## What you need to do
Please repeat the lines below exactly. Begin with the line containing "pointers ([None]: null). *)" and go on through the line containing "call of ion_sync_fd that is made, if any.".

---------- Data listing

(** Built for the gralloc 1.0 API only. The handle is read without a
    validation: a null handle has no defined behaviour. *)
Definition mali_gralloc_lock_flex_async (buffer : option private_handle_t)
  (usage l t w h : Z) (flex_layout : android_flex_layout) (fence_fd : Z)
  : option (locked android_flex_layout) :=
  match buffer with
  | None => None
  | Some hnd =>
      let base_format := Z.land (alloc_format hnd) MALI_GRALLOC_INTFMT_FMT_MASK in
      let status := validate_lock_input_parameters hnd l t w h usage in
      if negb (status =? 0)
      then Some (leave status hnd (Some flex_layout))
      else
        let hnd := note_write_owner hnd usage in
        let format_idx := get_format_index base_format in
        if format_idx =? -1
        then Some (leave (- EINVAL) hnd (Some flex_layout))
        else
          do! f <- formats_at (Z.to_nat format_idx);
          if negb (flex f)
          then Some (leave GRALLOC1_ERROR_UNSUPPORTED hnd (Some flex_layout))
          else
            match flex_planes hnd base_format with
            | Some (fmt, ps) =>
                Some (leave GRALLOC1_ERROR_NONE hnd
                        (Some (mk_flex_layout fmt (ncmp f)
                                 (ps ++ skipn (List.length ps) (planes flex_layout)))))
            | None =>
                Some (leave GRALLOC1_ERROR_UNSUPPORTED hnd
                        (Some (mk_flex_layout (format flex_layout) (ncmp f)
                                              (planes flex_layout))))
            end
  end.

(** Built for the gralloc 1.0 API only: the status and what [*num_planes]
    holds afterwards. *)
Definition mali_gralloc_get_num_flex_planes (buffer : option private_handle_t)
  (num_planes : Z) : option (Z * Z) :=
  match buffer with
  | None => None
  | Some hnd =>
      let base_format := Z.land (alloc_format hnd) MALI_GRALLOC_INTFMT_FMT_MASK in
      if negb (Z.land (alloc_format hnd) MALI_GRALLOC_INTFMT_EXT_MASK =? 0)
      then Some (GRALLOC1_ERROR_UNSUPPORTED, num_planes)
      else
        let format_idx := get_format_index base_format in
        if format_idx =? -1
        then Some (- EINVAL, num_planes)
        else
          do! f <- formats_at (Z.to_nat format_idx);
          if negb (flex f)
          then Some (GRALLOC1_ERROR_UNSUPPORTED, num_planes)
          else Some (GRALLOC1_ERROR_NONE, ncmp f)
  end.

End Access.

End Access.

(** ** Concrete inputs for the examples *)

(** ** Unlocking and freeing
      (mali_gralloc_bufferaccess.cpp, mali_gralloc_ion.cpp,
       mali_gralloc_bufferallocation.cpp, mali_gralloc_buffer.h) *)

Module Release.

Import Handle.

Section Release.
Context {P : Platform}.
Variable L : layout.
Variable A : Alloc.attr_service.

(** private_handle_t::dynamicCast: the handle when it validates, else a
    null pointer. *)
Definition dynamicCast (h : option private_handle_t) : option private_handle_t :=
  if validate L h =? 0 then h else None.

(** mali_gralloc_ion_sync: the call of ion_sync_fd that is made, if any,
    as the pair of the client and the descriptor. [m] and [hnd] are
    pointers ([None]: null). *)
Definition mali_gralloc_ion_sync (m : option Ion.mali_gralloc_module)
  (hnd : option private_handle_t) : option (Z * Z) :=
  match m, hnd with
  | Some m, Some hnd =>
      if Z.land (flags hnd) PRIV_FLAGS_USES_ION =? PRIV_FLAGS_USES_ION
      then if negb (tst (flags hnd) PRIV_FLAGS_USES_ION_DMA_HEAP)
           then Some (Ion.ion_client m, share_fd hnd)
           else None
      else None
  | _, _ => None
  end.

(** mali_gralloc_unlock, built without the legacy lock: the status and the
    call of ion_sync_fd that is made, if any. *)
Definition mali_gralloc_unlock (m : option Ion.mali_gralloc_module)
  (buffer : option private_handle_t) : Z * option (Z * Z) :=
  if validate L buffer <? 0
  then (- EINVAL, None)
  else
    match buffer with
    | None => (- EINVAL, None)
    | Some hnd =>
        if tst (flags hnd) PRIV_FLAGS_USES_ION && negb (writeOwner hnd =? 0)
        then (0, mali_gralloc_ion_sync m (Some hnd))
        else (0, None)
    end.

(** mali_gralloc_unlock_async: the status, what [*fence_fd] holds
    afterwards, and the call of ion_sync_fd. *)
Definition mali_gralloc_unlock_async (m : option Ion.mali_gralloc_module)
  (buffer : option private_handle_t) : Z * Z * option (Z * Z) :=
  let fence_fd := -1 in
  let '(status, synced) := mali_gralloc_unlock m buffer in
  if status <? 0 then (- EINVAL, fence_fd, synced) else (0, fence_fd, synced).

--------------------

## Response to the exercise
    pointers ([None]: null). *)
Definition mali_gralloc_ion_sync (m : option Ion.mali_gralloc_module)
  (hnd : option private_handle_t) : option (Z * Z) :=
  match m, hnd with
  | Some m, Some hnd =>
      if Z.land (flags hnd) PRIV_FLAGS_USES_ION =? PRIV_FLAGS_USES_ION
      then if negb (tst (flags hnd) PRIV_FLAGS_USES_ION_DMA_HEAP)
           then Some (Ion.ion_client m, share_fd hnd)
           else None
      else None
  | _, _ => None
  end.

(** mali_gralloc_unlock, built without the legacy lock: the status and the
    call of ion_sync_fd that is made, if any. *)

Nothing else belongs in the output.